In order to avoid any peaks of hCG activity, one approach is to provide micro-dose hCG injections daily [27]. Based on the model, the course of hCG by daily injections of hCG (i.e. 100, 125 or 150 IU) is shown in Fig. 2. It is seen that the steady-state concentrations are around 6, 8 or 9.5 IU/l respectively, and each remains within the physiological range of LH-like activity throughout the luteal phase.
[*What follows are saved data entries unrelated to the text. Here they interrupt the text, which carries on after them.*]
(* ===== verification/Errors.v ===== *)
(** * The gateway's error taxonomy (src/src/lib/core/errors.mjs)

    Every error answer of the gateway is built by [makeError]; [mapUpstreamError]
    maps an upstream failure to one, [validateRequestBody] refuses a body before it
    is converted, and the assistant predicates decide whether a hop produced a
    complete message. *)

From S2P Require Import Prelude.
From S2P Require Import JsValue.
From S2P Require Import JsRegex.
From S2P Require Import Eligibility.
#[local] Open Scope string_scope.
#[local] Open Scope list_scope.
#[local] Open Scope js_scope.

(** Membership in a literal set of strings. *)
Definition is_one_of (s : string) (l : list string) : bool := existsb (String.eqb s) l.

(** [Object.keys(v).length] *)
Definition keys_length (v : jsval) : nat :=
  match v with JObj f => length f | JArr l => length l | JStr s => String.length s | _ => 0 end.

Definition ErrorType : jsval := JObj
  [("AUTH", JStr "authentication_error"); ("PERMISSION", JStr "permission_error");
   ("INVALID_REQUEST", JStr "invalid_request_error"); ("NOT_FOUND", JStr "not_found_error");
   ("RATE_LIMIT", JStr "rate_limit_error"); ("QUOTA", JStr "quota_error"); ("UPSTREAM", JStr "upstream_error");
   ("API", JStr "api_error"); ("OVERLOADED", JStr "overloaded_error"); ("TIMEOUT", JStr "timeout_error");
   ("PROTOCOL", JStr "protocol_error")].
It may be conceptualised that in order to obtain a quick increase in LH activity after OPU, different doses could be administered with, for instance, 150 IU for the first 2 days and then a shift to daily 100 IU doses for the rest of the LPS.

First clinical results on the use of micro-dose hCG administration for luteal phase support

Several clinics have now switched to an all GnRHa trigger approach, and one clinic has as a routine that implemented the micro-dose hCG daily LPS (i.e. 100 IU daily until a positive pregnancy test) representing clinical data in routine practice on this approach. The preliminary results of the first almost 100 patients are presented in Table 1. Both groups of patients received OS independent of the LPS provided and exhibited similar characteristics. The final maturation of oocytes was induced by a GnRHa trigger in both groups but the LPS differed; one group received a bolus of hCG of 1500 IU on the day of OPU plus in some cases an additional bolus of hCG on OPU + 5 plus exogenous vaginal progesterone supplementation, whereas the other group received a micro-dose of 100 IU hCG daily only starting 1 or 2 days after OPU.

Table 1 Reproductive outcome of IVF/ICSI treatment in women stimulated with Pergoveris (Serono, Germany) for ovarian stimulation following the antagonist protocol and receiving GnRHa trigger for the final oocyte maturation at MVZ Fertility Centre Hamburg GmbH, Hamburg, Germany

It is noticeable that the clinical pregnancy rate is increased by 9 % in favour of the daily micro-dose hCG group and that the rate of early pregnancy loss is significantly lower despite that no exogenous progesterone is provided in the daily micro-dose hCG group. Obviously, these data needs to be taken with caution, since this is not an RCT that has controlled for potential bias, but the findings do warrant further investigations and a proper RCT.

The ultimate goal may be to develop a long-acting hCG variant in connection with the GnRHa trigger that can provide a constant low level of hCG in the physiological range throughout the luteal phase, potentially providing a new alternative LPS. This drug remains to be developed, but this analysis demonstrates that new strategies to improve reproductive outcome in IVF still remain to be explored.

Collectively, the present opinion paper suggests that revisiting the use of hCG for LPS may represent one option to introduce the exogenous progesterone free concept and simultaneously improve reproductive outcome. It is also suggested that gentle micro-dose hCG administration for LPS is a strategy that may result in a reduced incidence of OHSS. There are multiple ways of stimulating the CL to produce high levels of progesterone, and there are ample opportunities to individualise treatment. Although the administration of micro-dose hCG in a clinical setting is still not in routine practice and requires additional instructions and preparation, it will provide better comfort and convenience to the patients, as they can avoid vaginal progesterone pessaries or painful intra-muscular injections. It may be envisioned that a long-acting hCG molecule which could provide continuous physiological concentrations of hCG during the luteal phase would be the future solution.